:: WHAT THE TASK REQUIRES ::
Among the lines below, copy exactly those from the one with "Definition registering (i" through the one with "Definition cancelling (es", counting both ends.

:: AVAILABLE RECORDS ::
****************

(* ===== verification/RebooterActs.v ===== *)
(** * What a pass of neco-rebooter gets done

    [RebooterSafety] bounds what a pass may do; here is what a pass that succeeds has
    done with the entries it filed. *)
From S2P Require Import Prelude GoStr GoTime Json Types Etcd Worlds Storage Watch Worker Rebooter RebooterFiling RebooterSafety.

Local Open Scope Z_scope.

Section acts.
Context {W : Type} `{Etcd W} `{Clock W} `{CKEStatus} `{CKE W} `{Rand W} `{Cron}.
Variable leaderKey : string.
Variable rls : list RebootListEntry.
Variable rqs : list RebootQueueEntry.
Implicit Types (v : RW W).
Abbreviation keyed := (keyed rls rqs).

(** A run of [m] that succeeds adds [X] to the record, and its result satisfies [P]. *)
Definition does {A} (m : M (RW W) A) (P : A → Prop) (X : list Effect) : Prop := ∀ v,
  keyed v.2 → wp (λ _, True) m v (λ a v', keyed v'.2 ∧ log_of v ⊆ log_of v' ∧ X ⊆ log_of v' ∧ P a).

Lemma does_ret {A} (a : A) (P : A → Prop) : P a → does (mret a) P [].
Proof. intros HP v Hk. apply wp_ret. set_solver. Qed.
Lemma does_bind {A B} (m : M (RW W) A) (f : A → M (RW W) B) P Q X Y :
  does m P X → (∀ a, P a → does (f a) Q Y) → does (m ≫= f) Q (X ++ Y).
Proof.
  intros Hm Hf v Hk. apply wp_bind. eapply wp_mono; [by apply Hm|]. simpl.
  intros a v1 (Hk1 & Hl1 & HX & HP). eapply wp_mono; [by apply Hf|]. simpl.
  intros b v2 (Hk2 & Hl2 & HY & HQ). set_solver.
Qed.
Lemma does_weaken {A} (m : M (RW W) A) (P Q : A → Prop) X Y :
  does m P X → (∀ a, P a → Q a) → Y ⊆ X → does m Q Y.
Proof. intros Hm HPQ HXY v Hk. eapply wp_mono; [by apply Hm|]. simpl. set_solver. Qed.
Lemma does_for_each {A} (l : list A) (m : A → M (RW W) unit) (X : A → list Effect) :
  (∀ x, x ∈ l → does (m x) (λ _, True) (X x)) → does (for_each l m) (λ _, True) (l ≫= X).
Proof.
  induction l as [|x l IH]; intros Hm; [by apply does_ret|].
  eapply (does_bind (m x) (λ _, for_each l m) (λ _, True)); [apply Hm; set_solver|].
  intros [] _. apply IH. intros y Hy. apply Hm. set_solver.
Qed.
Lemma does_call {A} (m : M W A) X : does (on_world (traced (λ _, X) m)) (λ _, True) X.
Proof.
  intros v Hk. apply wp_traced. intros v' [a|e|y|] [El Es]; [|done..].
  rewrite El, Es. set_solver.
Qed.

Lemma does_list_entry i e :
  rls !! i = Some e → does (list_entry (Some i)) (λ e', ∃ st, e' = list_status e st) [].
Proof.
  intros He v Hk. unfold list_entry. apply wp_bind. unfold wp at 1. simpl.
  destruct (rs_list v.2 !! i) as [e'|] eqn:E; [|done].
  destruct (keyed_list _ _ _ _ _ Hk E) as (e0 & st & He0 & ->). simplify_eq.
  apply wp_ret. split_and!; [done|set_solver..|eauto].
Qed.
Lemma does_set_list i e st :
  rls !! i = Some e → does (set_list_status (Some i) st) (λ e', e' = list_status e st) [].
Proof.
  intros He. eapply (does_bind _ _ _ _ [] []); [by apply does_list_entry|]. intros e' [st' ->] v Hk.
  apply wp_bind. unfold wp at 1. simpl. apply wp_bind. unfold wp at 1. simpl. apply wp_ret.
  split_and!; [|set_solver..|done]. destruct Hk as [Hl Hq]. split; [|done]. simpl.
  rewrite <-(list_insert_id rls i e) by done. apply Forall2_insert; [done|]. by exists st.
Qed.
Lemma does_cancel j rq :
  rqs !! j = Some rq →
  does (cancel_queue_entry j) (λ _, True) [CkeUpdated (queue_status rq RebootStatusCancelled)].
Proof.
  intros Hrq. eapply (does_bind _ _ (λ q, q = queue_status rq RebootStatusCancelled) _ []).
  2: { intros q ->. apply does_call. }
  intros v Hk. unfold set_queue_status, queue_entry. apply wp_bind, wp_bind. unfold wp at 1. simpl.
  destruct (rs_queue v.2 !! j) as [q'|] eqn:E; [|done].
  destruct (keyed_queue _ _ _ _ _ Hk E) as (rq0 & st & Hrq0 & ->). simplify_eq. simpl.
  apply wp_ret, wp_bind. unfold wp at 1. simpl. apply wp_bind. unfold wp at 1. simpl. apply wp_ret.
  split_and!; [|set_solver..|done]. destruct Hk as [Hl Hq]. split; [done|]. simpl.
  rewrite <-(list_insert_id rqs j rq) by done. apply Forall2_insert; [done|].
  by exists RebootStatusCancelled.
Qed.

Lemma does_nothing {A} (o : outcome A) : does (lift o) (λ _, True) [].
Proof. intros v Hk. apply wp_lift; [done|]. intros a _. split_and!; [done|set_solver..]. Qed.
Lemma does_update fuel e : does (UpdateRebootListEntry fuel e) (λ _, True) [].
Proof.
  eapply (does_bind _ _ _ _ [] []); [apply does_nothing|]. intros data _.
  induction fuel as [|fuel IH]; simpl; [apply (does_nothing Running)|].
  eapply (does_bind _ _ _ _ [] []); [apply (does_call _ [])|]. intros resp _.
  destruct (resp_kvs resp); [apply (does_nothing (Err ErrNotFound))|].
  eapply does_weaken; [eapply (does_bind _ _ (λ _, True) (λ _, True) _ []); [apply does_call|]|done|].
  - intros r _. simpl. destruct (txn_succeeded r); [by apply does_ret|apply IH].
  - set_solver.
Qed.
Lemma does_remove i e : rls !! i = Some e →
  does (e ← list_entry (Some i); RemoveRebootListEntry leaderKey e) (λ _, True)
    [Txn [KeyExists leaderKey] [OpDelete (rebootListEntryKey (rl_Index e))]].
Proof.
  intros He. eapply (does_bind _ _ _ _ []); [by apply does_list_entry|]. intros e' [st ->].
  eapply does_weaken; [eapply (does_bind _ _ (λ _, True) (λ _, True) _ []); [apply does_call|]|done|].
  - intros r _. simpl. destruct (txn_succeeded r); [by apply does_ret|].
    apply (does_nothing (Err ErrNoLeader)).
  - set_solver.
Qed.

(** What is to happen to the entry at position [i], and to the filed pair [es]. *)
Definition registering (i : nat) : list Effect :=
  match rls !! i with Some e => [Registered (NewRebootQueueEntry (rl_Node e))] | None => [] end.
Definition removing (i : nat) : list Effect :=
  match rls !! i with
  | Some e => [Txn [KeyExists leaderKey] [OpDelete (rebootListEntryKey (rl_Index e))]]
  | None => []
  end.
Definition cancelling (es : EntrySet) : list Effect :=
  match es_queue es ≫= λ j, rqs !! j with
  | Some rq => [CkeUpdated (queue_status rq RebootStatusCancelled)]
  | None => []
  end.
Definition removing_pair (es : EntrySet) : list Effect :=
  cancelling es ++ match es_list es with Some i => removing i | None => [] end.

(** Outside the lists a pointer is not followed. *)
Lemma does_out_of_list {B} i (f : RebootListEntry → M (RW W) B) P X :
  rls !! i = None → does (e ← list_entry (Some i); f e) P X.
Proof.
  intros Hn v Hk. unfold list_entry. apply wp_bind, wp_bind. unfold wp at 1. simpl.
  destruct (rs_list v.2 !! i) as [e'|] eqn:E; [|done].
  destruct (keyed_list _ _ _ _ _ Hk E) as (e & _ & He & _). congruence.
Qed.
Lemma does_out_of_list' i st P X : rls !! i = None → does (set_list_status (Some i) st) P X.
Proof. apply does_out_of_list. Qed.

Lemma does_cancelling es :
  does (match es_queue es with Some j => cancel_queue_entry j | None => mret () end)
    (λ _, True) (cancelling es).
Proof.
  unfold cancelling. destruct (es_queue es) as [j|]; simpl; [|by apply does_ret].
  destruct (rqs !! j) as [rq|] eqn:E; [by apply does_cancel|]. intros v Hk.
  unfold cancel_queue_entry, set_queue_status, queue_entry. apply wp_bind, wp_bind, wp_bind.
  unfold wp at 1. simpl. destruct (rs_queue v.2 !! j) as [q|] eqn:E'; [|done].
  destruct (keyed_queue _ _ _ _ _ Hk E') as (rq & _ & Hrq & _). congruence.
Qed.
Lemma does_removing i :
  does (e ← list_entry (Some i); RemoveRebootListEntry leaderKey e) (λ _, True) (removing i).
Proof.
  unfold removing. destruct (rls !! i) as [e|] eqn:E; [by apply does_remove|by apply does_out_of_list].
Qed.
Lemma does_removing_pair es :
  does (_ ← match es_queue es with Some j => cancel_queue_entry j | None => mret () end;
        e ← list_entry (es_list es); RemoveRebootListEntry leaderKey e) (λ _, True) (removing_pair es).
Proof.
  eapply does_bind; [apply does_cancelling|]. intros [] _.
  destruct (es_list es) as [i|]; [apply does_removing|]. by intros v Hk.
Qed.
Lemma does_registering fuel i :
  does (e ← set_list_status (Some i) RebootListEntryStatusQueued;
        _ ← on_world (cke_RegisterRebootsEntry (NewRebootQueueEntry (rl_Node e)));
        UpdateRebootListEntry fuel e) (λ _, True) (registering i).
Proof.
  unfold registering. destruct (rls !! i) as [e|] eqn:E.
  - eapply (does_bind _ _ _ _ []); [by apply does_set_list|]. intros e' ->.
    eapply (does_bind _ _ _ _ [_] []); [apply does_call|]. intros [] _. apply does_update.
  - eapply (does_bind _ _ (λ _, False) _ []); [by apply does_out_of_list'|done].
Qed.
Lemma does_dequeueing fuel es :
  does (e ← set_list_status (es_list es) RebootListEntryStatusPending;
        _ ← UpdateRebootListEntry fuel e;
        match es_queue es with Some j => cancel_queue_entry j | None => mret () end)
    (λ _, True) (cancelling es).
Proof.
  destruct (es_list es) as [i|]; [|by intros v Hk]. destruct (rls !! i) as [e|] eqn:E.
  - eapply (does_bind _ _ _ _ []); [by apply does_set_list|]. intros e' ->.
    eapply (does_bind _ _ _ _ []); [apply does_update|]. intros [] _. apply does_cancelling.
  - eapply (does_bind _ _ (λ _, False) _ []); [by apply does_out_of_list'|done].
Qed.

(** All that [process] is to do with [c]. *)
Definition due (enabled : bool) (c : EntriesCollection) : list Effect :=
  match CancelledEntry c, OrphanedEntry c with
  | _ :: _, _ => CancelledEntry c ≫= removing_pair
  | [], _ :: _ => OrphanedEntry c ≫= cancelling
  | [], [] => (CompletedEntry c ≫= removing) ++
      if enabled then (NewEntry c ≫= registering) ++ (TimedOutEntry c ≫= cancelling)
      else QueuedEntry c ≫= cancelling
  end.

Lemma does_process fuel enabled c : does (process leaderKey fuel enabled c) (λ _, True) (due enabled c).
Proof.
  unfold process, due. destruct (CancelledEntry c) as [|x xs] eqn:Ec.
  2: { rewrite <-Ec. apply does_for_each. intros es _. apply does_removing_pair. }
  destruct (OrphanedEntry c) as [|x xs] eqn:Eo.
  2: { rewrite <-Eo. apply does_for_each. intros es _. apply does_cancelling. }
  eapply does_bind; [apply does_for_each; intros i _; apply does_removing|]. intros [] _.
  destruct enabled.
  - eapply does_bind; [apply does_for_each; intros i _; apply does_registering|]. intros [] _.
    apply does_for_each. intros es _. apply does_dequeueing.
  - apply does_for_each. intros es _. apply does_dequeueing.
Qed.
End acts.

Lemma bind_sub {A} (l : list A) (f : A → list Effect) t : l ≫= f ⊆ t ↔ ∀ x, x ∈ l → f x ⊆ t.
Proof.
  split.
  - intros Hs x Hx y Hy. apply Hs, list_elem_of_bind. eauto.
  - intros Hs y (x & Hy & Hx)%list_elem_of_bind. by apply (Hs x).
Qed.
Lemma app_sub (l k t : list Effect) : l ++ k ⊆ t ↔ l ⊆ t ∧ k ⊆ t.
Proof. set_solver. Qed.

Section done.
Context {W : Type} `{Etcd W} `{Clock W} `{CKEStatus} `{CKE W} `{Rand W} `{Cron}.

Lemma keyed_refl s : keyed (rs_list s) (rs_queue s) s.
Proof.
  split; apply Forall_Forall2_diag, Forall_forall.
  - intros e _. exists (rl_Status e). by destruct e.
  - intros q _. exists (rq_Status q). by destruct q.
Qed.

(** What a successful pass has done once its entries are filed.  Entries that
    were cancelled are removed, with their partner in CKE's queue, before anything
    else; then orphans of CKE's queue are cancelled; only without either are the
    completed entries removed and, while neco-rebooter is enabled, all new entries
    registered with CKE and all timed-out ones cancelled, or, while it is disabled,
    all queued ones cancelled. *)
Theorem process_acts leaderKey fuel enabled c (v v' : RW W) :
  process leaderKey fuel enabled c v = (v', Ok ()) →
  let removed := removing leaderKey (rs_list v.2) in
  let cancelled := cancelling (rs_queue v.2) in
  (∀ es, es ∈ CancelledEntry c →
     cancelled es ⊆ log_of v' ∧ ∀ i, es_list es = Some i → removed i ⊆ log_of v') ∧
  (CancelledEntry c = [] → ∀ es, es ∈ OrphanedEntry c → cancelled es ⊆ log_of v') ∧
  (CancelledEntry c = [] → OrphanedEntry c = [] →
     (∀ i, i ∈ CompletedEntry c → removed i ⊆ log_of v') ∧
     if enabled then (∀ i, i ∈ NewEntry c → registering (rs_list v.2) i ⊆ log_of v') ∧
                     (∀ es, es ∈ TimedOutEntry c → cancelled es ⊆ log_of v')
     else ∀ es, es ∈ QueuedEntry c → cancelled es ⊆ log_of v').
Proof.
  intros E. pose proof (does_process leaderKey _ _ fuel enabled c v (keyed_refl _)) as Hd.
  unfold wp in Hd. rewrite E in Hd. destruct Hd as (_ & _ & Hd & _). unfold due in Hd.
  cbv zeta. destruct (CancelledEntry c) as [|x xs].
  2: { split; [|done]. intros es Hes. pose proof (proj1 (bind_sub _ _ _) Hd es Hes) as Hs.
       unfold removing_pair in Hs. split; [set_solver|]. intros i Ei. rewrite Ei in Hs. set_solver. }
  split; [by intros es ?%not_elem_of_nil|]. destruct (OrphanedEntry c) as [|x xs].
  2: { split; [|done]. intros _. by apply bind_sub. }
  split; [by intros _ es ?%not_elem_of_nil|]. intros _ _.
  apply app_sub in Hd as [Hc Hd]. split; [by apply bind_sub|]. destruct enabled; [|by apply bind_sub].
  apply app_sub in Hd as [Hn Ht]. split; by apply bind_sub.
Qed.
End done.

****************

:: RESPONSE BOX ::
Definition registering (i : nat) : list Effect :=
  match rls !! i with Some e => [Registered (NewRebootQueueEntry (rl_Node e))] | None => [] end.
Definition removing (i : nat) : list Effect :=
  match rls !! i with
  | Some e => [Txn [KeyExists leaderKey] [OpDelete (rebootListEntryKey (rl_Index e))]]
  | None => []
  end.
Definition cancelling (es : EntrySet) : list Effect :=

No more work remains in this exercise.